DATA SHOWN:
________________________________________
(** * mamarBank: the transaction views (transactions/views.py)

    A shallow embedding of the request handlers of [transactions/views.py]
    and the properties of the ledger they maintain.

    Modelling choices.
    - Money is a [Decimal] with two places in the source; it is represented
      here as an integer number of hundredths ([Z]), on which [+], [-], [<]
      and [>=] are exact as they are on [Decimal].
    - The database is three tables, each a finite map from the primary key to
      the row.  Account rows are keyed by the id of the owning user (the
      one-to-one column), so [user.account] is a lookup.
    - A Python model instance is a snapshot of its row: it is a value of the
      row type held in a local variable; [save] writes it back.
    - A view is a computation in a state-and-exception monad.  The state
      survives an exception: the views run in autocommit mode and nothing is
      rolled back. *)

From stdpp Require Import gmap strings list fin_maps.
From Stdlib Require Import ZArith Lia.

Local Open Scope Z_scope.

(** ** Data model *)

(** The transaction types of [constants.py]. *)
Inductive transaction_type : Type :=
  | DEPOSIT | WITHDRAWAL | LOAN | LOAN_PAID | TRANSFER | RECEIVE_MONEY.

#[global] Instance transaction_type_eq_dec : EqDecision transaction_type.
Proof. solve_decision. Defined.

(** Modelled from the spec: [constants.py] is absent.  The spec (section 6)
    lists the types in the order DEPOSIT, WITHDRAWAL, LOAN, LOAN_PAID,
    TRANSFER, RECEIVE_MONEY as stable integer codes, and section 4.3 gives 3
    as the stored code of the loan type. *)
Definition type_code (ty : transaction_type) : Z :=
  match ty with
  | DEPOSIT => 1
  | WITHDRAWAL => 2
  | LOAN => 3
  | LOAN_PAID => 4
  | TRANSFER => 5
  | RECEIVE_MONEY => 6
  end.

(** A row of the account table; [account_no] stands for the columns other
    than the balance. *)
Record Account : Type := mkAccount {
  account_no : Z;
  balance : Z
}.

(** A row of the transaction table.  [account] is the foreign key. *)
Record Transaction : Type := mkTransaction {
  account : Z;
  amount : Z;
  balance_after_transaction : Z;
  transaction_type_of : transaction_type;
  timestamp : Z;
  loan_approve : bool
}.

(** Messages flashed through [django.contrib.messages], by the source line
    that produces them; the payload is what the f-string interpolates. *)
Inductive message : Type :=
  | msg_deposited (amt : Z)            (* success, line 60 *)
  | msg_withdrawn (amt : Z)            (* success, line 77 *)
  | msg_loan_submitted (amt : Z)       (* success, line 95 *)
  | msg_loan_greater (amt : Z)         (* error, line 145 *)
  | msg_no_recipient (name : string)   (* error, line 175 *)
  | msg_insufficient.                  (* error, line 179 *)

(** One call of [send_transaction_email]. *)
Record Email : Type := mkEmail {
  email_to : Z;
  email_amount : Z;
  email_subject : string;
  email_template : string
}.

(** The world a request runs in. *)
Record World : Type := mkWorld {
  users : gmap string Z;              (* auth_user: username to user id *)
  accounts : gmap Z Account;
  transactions : gmap Z Transaction;
  clock : Z;
  outbox : list Email;
  flashed : list message
}.

(** ** Exceptions, responses and the view monad *)

Inductive exn : Type :=
  | Http404
  | NameError (name : string)
  | AttributeError (attr : string)
  | ValueError
  | RelatedObjectDoesNotExist      (* a user without an account row *)
  | User_DoesNotExist
  | Account_DoesNotExist.

Inductive response : Type :=
  | Redirect (to : string)
  | Render (template : string)
  | HttpResponseOf (body : string)
  | ReturnedNone.

Inductive result (A : Type) : Type :=
  | Ok (a : A)
  | Raise (e : exn).
Arguments Ok {A} a.
Arguments Raise {A} e.

Definition M (A : Type) : Type := World → result A * World.

#[global] Instance M_ret : MRet M := λ A a w, (Ok a, w).

#[global] Instance M_bind : MBind M := λ A B k c w,
  match c w with
  | (Ok a, w') => k a w'
  | (Raise e, w') => (Raise e, w')
  end.

Definition raise {A} (e : exn) : M A := λ w, (Raise e, w).

Definition get_world : M World := λ w, (Ok w, w).

Definition modify (f : World → World) : M unit := λ w, (Ok tt, f w).

(** [try c except e: h], for the one handler the views have. *)
Definition try_except {A} (c : M A) (catches : exn → bool) (h : M A) : M A :=
  λ w, match c w with
       | (Raise e, w') => if catches e then h w' else (Raise e, w')
       | r => r
       end.

(** ** The ORM and framework calls the views make *)

Definition set_accounts (f : gmap Z Account → gmap Z Account) (w : World) : World :=
  mkWorld (users w) (f (accounts w)) (transactions w) (clock w) (outbox w) (flashed w).

Definition set_transactions (f : gmap Z Transaction → gmap Z Transaction) (w : World) : World :=
  mkWorld (users w) (accounts w) (f (transactions w)) (clock w) (outbox w) (flashed w).

Definition set_balance (b : Z) (a : Account) : Account :=
  mkAccount (account_no a) b.

(** [account.save()]: every column is written from the instance. *)
Definition account_save (pk : Z) (obj : Account) : M unit :=
  modify (set_accounts (λ m, <[pk := obj]> m)).

(** [account.save(update_fields=['balance'])]: only the balance column. *)
Definition account_save_balance (pk : Z) (obj : Account) : M unit :=
  modify (set_accounts (λ m, alter (set_balance (balance obj)) pk m)).

(** The world with one more flashed message. *)
Definition add_flash (m : message) (w : World) : World :=
  mkWorld (users w) (accounts w) (transactions w) (clock w) (outbox w) (flashed w ++ [m]).

(** [messages.success] and [messages.error]. *)
Definition messages_add (m : message) : M unit :=
  modify (add_flash m).

(** [send_transaction_email(user, amount, subject, template)]. *)
Definition send_transaction_email (user : Z) (amt : Z) (subject template : string) : M unit :=
  modify (λ w, mkWorld (users w) (accounts w) (transactions w) (clock w)
                        (outbox w ++ [mkEmail user amt subject template]) (flashed w)).

(** [timezone.now()]: the clock is read and moves on. *)
Definition timezone_now : M Z :=
  λ w, (Ok (clock w),
        mkWorld (users w) (accounts w) (transactions w) (clock w + 1)
                (outbox w) (flashed w)).

(** The primary key an INSERT receives: one the table does not use. *)
Definition next_pk (m : gmap Z Transaction) : Z := fresh (dom m).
________________________________________
TASK PROMPT: Quote the listing word for word from its first line through the line in which "row type held" appears.

RESULT OF THIS EXERCISE:
(** * mamarBank: the transaction views (transactions/views.py)

    A shallow embedding of the request handlers of [transactions/views.py]
    and the properties of the ledger they maintain.

    Modelling choices.
    - Money is a [Decimal] with two places in the source; it is represented
      here as an integer number of hundredths ([Z]), on which [+], [-], [<]
      and [>=] are exact as they are on [Decimal].
    - The database is three tables, each a finite map from the primary key to
      the row.  Account rows are keyed by the id of the owning user (the
      one-to-one column), so [user.account] is a lookup.
    - A Python model instance is a snapshot of its row: it is a value of the
      row type held in a local variable; [save] writes it back.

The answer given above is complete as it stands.